The entries follow. Copy every line in which "FetchFacts" appears.

_ _ _ _

Lemma find_best_match_loop_spec (original_title : string) (items : list Item) :
  match find_best_match_loop cfg token_sort_ratio
          (Text.strip (Text.upper original_title)) items with
  | Some r =>
      exists pre item post,
        items = pre ++ item :: post /\
        Forall (fun x => ~ acceptable cfg token_sort_ratio original_title x) pre /\
        acceptable cfg token_sort_ratio original_title item /\
        r = result_of token_sort_ratio original_title item
  | None => Forall (fun x => ~ acceptable cfg token_sort_ratio original_title x) items
  end.
Proof.
  induction items as [|item rest IH]; simpl; [constructor|].
  destruct (Text.nonempty (first_title item)) eqn:Ht; simpl.
  - destruct (Qle_bool _ _) eqn:Hs.
    + exists [], item, rest. repeat split; auto.
      apply Qle_bool_iff. exact Hs.
    + assert (Hno : ~ acceptable cfg token_sort_ratio original_title item).
      { intros [_ Hle]. apply Qle_bool_iff in Hle.
        unfold score in Hle. congruence. }
      destruct (find_best_match_loop _ _ _ rest).
      * destruct IH as (pre & it & post & -> & Hpre & Hacc & ->).
        exists (item :: pre), it, post. repeat split; auto; apply Hacc.
      * constructor; assumption.
  - assert (Hno : ~ acceptable cfg token_sort_ratio original_title item).
    { intros [Hti _]. unfold titled in Hti. congruence. }
    destruct (find_best_match_loop _ _ _ rest).
    + destruct IH as (pre & it & post & -> & Hpre & Hacc & ->).
      exists (item :: pre), it, post. repeat split; auto; apply Hacc.
    + constructor; assumption.
Qed.

Lemma find_best_match_loop_filter (original_clean : string) (items : list Item) :
  find_best_match_loop cfg token_sort_ratio original_clean items =
  find_best_match_loop cfg token_sort_ratio original_clean
    (filter (fun x => titled x = true) items).
Proof.
  induction items as [|item rest IH]; [reflexivity|].
  rewrite filter_cons. unfold titled at 1.
  destruct (decide (Text.nonempty (first_title item) = true)) as [Ht|Ht]; simpl.
  - rewrite Ht. simpl. rewrite IH. reflexivity.
  - apply not_true_is_false in Ht. rewrite Ht. simpl. exact IH.
Qed.

Lemma find_best_match_loop_titled (original_clean : string) (items : list Item) :
  match find_best_match_loop cfg token_sort_ratio original_clean items with
  | Some r => exists t, mr_crossref_title r = Some t /\ Text.nonempty t = true
  | None => True
  end.
Proof.
  induction items as [|item rest IH]; simpl; [exact I|].
  destruct (Text.nonempty (first_title item)) eqn:Ht; simpl; [|exact IH].
  destruct (Qle_bool _ _); [|exact IH].
  exists (first_title item). split; [reflexivity | exact Ht].
Qed.

End SelectorFacts.

(** C7, as the code has it.  For every source title and every ordered
    candidate list, [find_best_match] returns either none or the result
    built from the first candidate in input order that carries a non-empty
    title and scores at least the threshold: no such candidate of lower
    index is passed over.  It returns none exactly when no titled candidate
    meets the threshold, as when the list is empty.  The source title is
    not inspected apart from the scoring. *)
Theorem find_best_match_first_acceptable (cfg : Config)
    (token_sort_ratio : string -> string -> Q)
    (original_title : string) (items : list Item) :
  match find_best_match cfg token_sort_ratio original_title items with
  | Some r =>
      exists pre item post,
        items = pre ++ item :: post /\
        Forall (fun x => ~ acceptable cfg token_sort_ratio original_title x) pre /\
        acceptable cfg token_sort_ratio original_title item /\
        r = result_of token_sort_ratio original_title item
  | None => Forall (fun x => ~ acceptable cfg token_sort_ratio original_title x) items
  end.
Proof.
  rewrite find_best_match_unfold. apply find_best_match_loop_spec.
Qed.

(** C7, as stated, fails for an empty source title: against a candidate
    whose title is one blank, both cleaned titles are empty, the score is
    100 and the candidate is returned. *)
Lemma find_best_match_empty_source :
  find_best_match default_config Fuzzy.token_sort_ratio ""
    [ {| it_DOI := Some "10.1000/x"; it_title := Some [" "] |} ]
  = Some {| mr_doi := Some "10.1000/x"; mr_crossref_title := Some " ";
            mr_similarity_score := 100 # 1; mr_from_cache := false |}.
Proof. reflexivity. Qed.

(** C10.  Candidates whose title field is absent, empty, or begins with an
    empty string play no part in [find_best_match], whatever their position
    and score: the result is the result on the list without them.  Hence a
    returned result carries a non-empty matched title and such a candidate
    never hides a later one. *)
Theorem find_best_match_ignores_untitled (cfg : Config)
    (token_sort_ratio : string -> string -> Q)
    (original_title : string) (items : list Item) :
  find_best_match cfg token_sort_ratio original_title items =
  find_best_match cfg token_sort_ratio original_title
    (filter (fun x => titled x = true) items) /\
  match find_best_match cfg token_sort_ratio original_title items with
  | Some r => exists t, mr_crossref_title r = Some t /\ t <> ""
  | None => True
  end.
Proof.
  split.
  - rewrite !find_best_match_unfold. apply find_best_match_loop_filter.
  - rewrite find_best_match_unfold.
    pose proof (find_best_match_loop_titled cfg token_sort_ratio
                  (Text.strip (Text.upper original_title)) items) as H.
    destruct (find_best_match_loop _ _ _ items); [|exact I].
    destruct H as (t & Ht & Hne). exists t. split; [exact Ht|].
    intros ->. discriminate Hne.
Qed.

(** * Properties of the cache and of the fetch layer *)
Section FetchFacts.
Variable cfg : Config.
Variable token_sort_ratio : string -> string -> Q.
Variable crossref : nat -> string -> Response.

(** A title that passes the skip filter has a non-empty key. *)
Lemma valid_title_key (t : string) :
  Filter.should_skip_title (Some t) = false ->
  exists key, Filter.normalize_title (Some t) = Some key /\ Text.nonempty key = true.
Proof.
  unfold Filter.should_skip_title, Filter.normalize_title. intros Hskip.
  destruct (Text.nonempty (Text.strip t)) eqn:Hne; [|discriminate Hskip].
  assert (Hstrip : Text.strip t <> "") by (intros E; rewrite E in Hne; discriminate).
  destruct (String.eqb_spec t "") as [->|_]; [exfalso; apply Hstrip; reflexivity|].
  eexists; split; [reflexivity|].
  destruct (Text.take 200 (Text.upper (Text.strip t))) eqn:E; [|reflexivity].
  exfalso. apply Hstrip. apply TextFacts.upper_empty, (TextFacts.take_empty 199), E.
Qed.

Lemma cache_result_lookup (t key : string) (d ct : option string) (s : Q) (w : World) :
  Filter.normalize_title (Some t) = Some key -> Text.nonempty key = true ->
  w_cache (Cache.cache_result (Some t) d ct s w) !! key =
    Some {| ce_doi := d; ce_crossref_title := ct; ce_similarity_score := Some s |} /\
  w_trace (Cache.cache_result (Some t) d ct s w) = w_trace w.
Proof.
  intros Hk Hne. unfold Cache.cache_result. rewrite Hk, Hne. simpl.
  split; [apply lookup_insert_eq | reflexivity].
Qed.

Lemma get_cached_result_lookup (t key : string) (e : CacheEntry) (w : World) :
  Filter.normalize_title (Some t) = Some key -> Text.nonempty key = true ->
  w_cache w !! key = Some e ->
  Cache.get_cached_result (Some t) w =
    Some {| mr_doi := ce_doi e; mr_crossref_title := ce_crossref_title e;
            mr_similarity_score :=
              match ce_similarity_score e with Some s => s | None => 0%Q end;
            mr_from_cache := true |}.
Proof.
  intros Hk Hne He. unfold Cache.get_cached_result. rewrite Hk, Hne. simpl.
  rewrite He. reflexivity.
Qed.

Lemma requests_made_sleep (q : Q) (w : World) :
  requests_made (log_event (EvSleep q) w) = requests_made w.
Proof. reflexivity. Qed.

Lemma process_title_miss (t : string) (w : World) :
  Filter.should_skip_title (Some t) = false ->
  Cache.get_cached_result (Some t) w = None ->
  process_title cfg token_sort_ratio crossref (Some t) w =
  process_title_fetch cfg token_sort_ratio crossref (Some t) w.
Proof.
  intros Hskip Hmiss. unfold process_title, process_title_start.
  rewrite Hskip, Hmiss. reflexivity.
Qed.

End FetchFacts.



(** * Properties of the batch orchestrator *)
Section BatchFacts.
Variable cfg : Config.
Variable token_sort_ratio : string -> string -> Q.
Variable crossref : nat -> string -> Response.

Lemma written_refl (labels : list Z) (df : list Row) :
  Forall2 (written labels) df df.
Proof.
  induction df as [|row df IH]; constructor; [|exact IH].
  unfold written. split_and!; [reflexivity | tauto | reflexivity].
Qed.

Lemma write_result_written (df : list Row) (pr : (Z * option string) * option MatchResult) :
  Forall2 (written [pr.1.1]) df (write_result df pr).
Proof.
  destruct pr as [[idx title] [result|]]; simpl; [|apply written_refl].
  induction df as [|row df IH]; simpl; constructor; auto.
  destruct (row_idx row =? idx) eqn:Heq.
  - apply Z.eqb_eq in Heq. unfold written. split_and!.
    + reflexivity.
    + intros _. unfold enriched. simpl. eauto.
    + intros Hnot. exfalso. apply Hnot. simpl. set_solver.
  - unfold written. split_and!; [reflexivity | tauto | reflexivity].
Qed.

_ _ _ _

-- Task answer --
Section FetchFacts.
End FetchFacts.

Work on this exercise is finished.